## [What you will do]
The expected output is every line below, reproduced exactly.

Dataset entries
========================
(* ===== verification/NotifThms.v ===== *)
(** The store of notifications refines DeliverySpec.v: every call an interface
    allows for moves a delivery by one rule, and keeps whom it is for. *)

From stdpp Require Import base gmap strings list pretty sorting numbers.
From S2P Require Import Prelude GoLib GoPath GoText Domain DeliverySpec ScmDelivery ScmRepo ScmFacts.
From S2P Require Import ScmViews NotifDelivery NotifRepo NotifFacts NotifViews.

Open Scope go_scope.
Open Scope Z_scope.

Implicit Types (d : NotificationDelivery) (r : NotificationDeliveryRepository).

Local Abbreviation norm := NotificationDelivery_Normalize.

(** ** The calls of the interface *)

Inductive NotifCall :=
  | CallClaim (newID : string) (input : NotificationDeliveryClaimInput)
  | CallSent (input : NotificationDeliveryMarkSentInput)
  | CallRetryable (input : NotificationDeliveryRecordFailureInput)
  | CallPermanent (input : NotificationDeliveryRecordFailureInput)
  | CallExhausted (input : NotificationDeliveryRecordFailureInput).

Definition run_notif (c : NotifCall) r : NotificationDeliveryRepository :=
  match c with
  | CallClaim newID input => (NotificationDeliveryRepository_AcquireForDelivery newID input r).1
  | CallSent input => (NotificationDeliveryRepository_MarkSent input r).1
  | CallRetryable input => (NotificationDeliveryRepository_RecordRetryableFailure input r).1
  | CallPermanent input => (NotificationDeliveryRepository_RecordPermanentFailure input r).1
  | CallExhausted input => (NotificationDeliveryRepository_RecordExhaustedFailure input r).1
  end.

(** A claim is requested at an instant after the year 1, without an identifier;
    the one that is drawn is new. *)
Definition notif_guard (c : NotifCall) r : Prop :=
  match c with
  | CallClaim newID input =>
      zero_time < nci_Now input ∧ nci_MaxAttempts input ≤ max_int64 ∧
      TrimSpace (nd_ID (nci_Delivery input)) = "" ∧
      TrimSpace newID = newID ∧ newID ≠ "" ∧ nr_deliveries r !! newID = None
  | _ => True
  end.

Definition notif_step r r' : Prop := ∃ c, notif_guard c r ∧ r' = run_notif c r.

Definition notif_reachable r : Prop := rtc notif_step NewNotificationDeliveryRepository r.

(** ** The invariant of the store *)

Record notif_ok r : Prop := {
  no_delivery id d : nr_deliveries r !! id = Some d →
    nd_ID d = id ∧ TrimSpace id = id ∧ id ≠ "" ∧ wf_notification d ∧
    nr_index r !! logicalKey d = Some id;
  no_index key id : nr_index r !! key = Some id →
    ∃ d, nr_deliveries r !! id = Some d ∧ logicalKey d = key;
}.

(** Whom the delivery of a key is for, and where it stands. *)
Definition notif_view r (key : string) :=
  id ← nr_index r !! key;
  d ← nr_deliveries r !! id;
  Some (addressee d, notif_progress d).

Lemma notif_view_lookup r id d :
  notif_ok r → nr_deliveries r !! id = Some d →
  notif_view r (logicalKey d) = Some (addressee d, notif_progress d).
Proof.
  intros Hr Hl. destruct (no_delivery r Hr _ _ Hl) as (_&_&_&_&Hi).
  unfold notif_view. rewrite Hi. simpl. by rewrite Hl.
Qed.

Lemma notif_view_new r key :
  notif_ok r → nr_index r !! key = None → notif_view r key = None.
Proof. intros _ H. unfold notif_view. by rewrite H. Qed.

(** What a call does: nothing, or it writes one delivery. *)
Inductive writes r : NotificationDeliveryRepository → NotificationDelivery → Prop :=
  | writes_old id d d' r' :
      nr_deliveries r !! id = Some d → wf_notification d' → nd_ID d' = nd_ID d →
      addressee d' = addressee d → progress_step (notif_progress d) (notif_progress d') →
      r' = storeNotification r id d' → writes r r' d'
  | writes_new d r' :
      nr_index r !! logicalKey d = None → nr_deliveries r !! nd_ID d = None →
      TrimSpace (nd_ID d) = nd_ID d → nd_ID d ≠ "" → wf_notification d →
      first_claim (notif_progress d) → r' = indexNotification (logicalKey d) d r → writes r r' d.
========================
## [Your solution]
(* ===== verification/NotifThms.v ===== *)
(** The store of notifications refines DeliverySpec.v: every call an interface
    allows for moves a delivery by one rule, and keeps whom it is for. *)

From stdpp Require Import base gmap strings list pretty sorting numbers.
From S2P Require Import Prelude GoLib GoPath GoText Domain DeliverySpec ScmDelivery ScmRepo ScmFacts.
From S2P Require Import ScmViews NotifDelivery NotifRepo NotifFacts NotifViews.

Open Scope go_scope.
Open Scope Z_scope.

Implicit Types (d : NotificationDelivery) (r : NotificationDeliveryRepository).

Local Abbreviation norm := NotificationDelivery_Normalize.

(** ** The calls of the interface *)

Inductive NotifCall :=
  | CallClaim (newID : string) (input : NotificationDeliveryClaimInput)
  | CallSent (input : NotificationDeliveryMarkSentInput)
  | CallRetryable (input : NotificationDeliveryRecordFailureInput)
  | CallPermanent (input : NotificationDeliveryRecordFailureInput)
  | CallExhausted (input : NotificationDeliveryRecordFailureInput).

Definition run_notif (c : NotifCall) r : NotificationDeliveryRepository :=
  match c with
  | CallClaim newID input => (NotificationDeliveryRepository_AcquireForDelivery newID input r).1
  | CallSent input => (NotificationDeliveryRepository_MarkSent input r).1
  | CallRetryable input => (NotificationDeliveryRepository_RecordRetryableFailure input r).1
  | CallPermanent input => (NotificationDeliveryRepository_RecordPermanentFailure input r).1
  | CallExhausted input => (NotificationDeliveryRepository_RecordExhaustedFailure input r).1
  end.

(** A claim is requested at an instant after the year 1, without an identifier;
    the one that is drawn is new. *)
Definition notif_guard (c : NotifCall) r : Prop :=
  match c with
  | CallClaim newID input =>
      zero_time < nci_Now input ∧ nci_MaxAttempts input ≤ max_int64 ∧
      TrimSpace (nd_ID (nci_Delivery input)) = "" ∧
      TrimSpace newID = newID ∧ newID ≠ "" ∧ nr_deliveries r !! newID = None
  | _ => True
  end.

Definition notif_step r r' : Prop := ∃ c, notif_guard c r ∧ r' = run_notif c r.

Definition notif_reachable r : Prop := rtc notif_step NewNotificationDeliveryRepository r.

(** ** The invariant of the store *)

Record notif_ok r : Prop := {
  no_delivery id d : nr_deliveries r !! id = Some d →
    nd_ID d = id ∧ TrimSpace id = id ∧ id ≠ "" ∧ wf_notification d ∧
    nr_index r !! logicalKey d = Some id;
  no_index key id : nr_index r !! key = Some id →
    ∃ d, nr_deliveries r !! id = Some d ∧ logicalKey d = key;
}.

(** Whom the delivery of a key is for, and where it stands. *)
Definition notif_view r (key : string) :=
  id ← nr_index r !! key;
  d ← nr_deliveries r !! id;
  Some (addressee d, notif_progress d).

Lemma notif_view_lookup r id d :
  notif_ok r → nr_deliveries r !! id = Some d →
  notif_view r (logicalKey d) = Some (addressee d, notif_progress d).
Proof.
  intros Hr Hl. destruct (no_delivery r Hr _ _ Hl) as (_&_&_&_&Hi).
  unfold notif_view. rewrite Hi. simpl. by rewrite Hl.
Qed.

Lemma notif_view_new r key :
  notif_ok r → nr_index r !! key = None → notif_view r key = None.
Proof. intros _ H. unfold notif_view. by rewrite H. Qed.

(** What a call does: nothing, or it writes one delivery. *)
Inductive writes r : NotificationDeliveryRepository → NotificationDelivery → Prop :=
  | writes_old id d d' r' :
      nr_deliveries r !! id = Some d → wf_notification d' → nd_ID d' = nd_ID d →
      addressee d' = addressee d → progress_step (notif_progress d) (notif_progress d') →
      r' = storeNotification r id d' → writes r r' d'
  | writes_new d r' :
      nr_index r !! logicalKey d = None → nr_deliveries r !! nd_ID d = None →
      TrimSpace (nd_ID d) = nd_ID d → nd_ID d ≠ "" → wf_notification d →
      first_claim (notif_progress d) → r' = indexNotification (logicalKey d) d r → writes r r' d.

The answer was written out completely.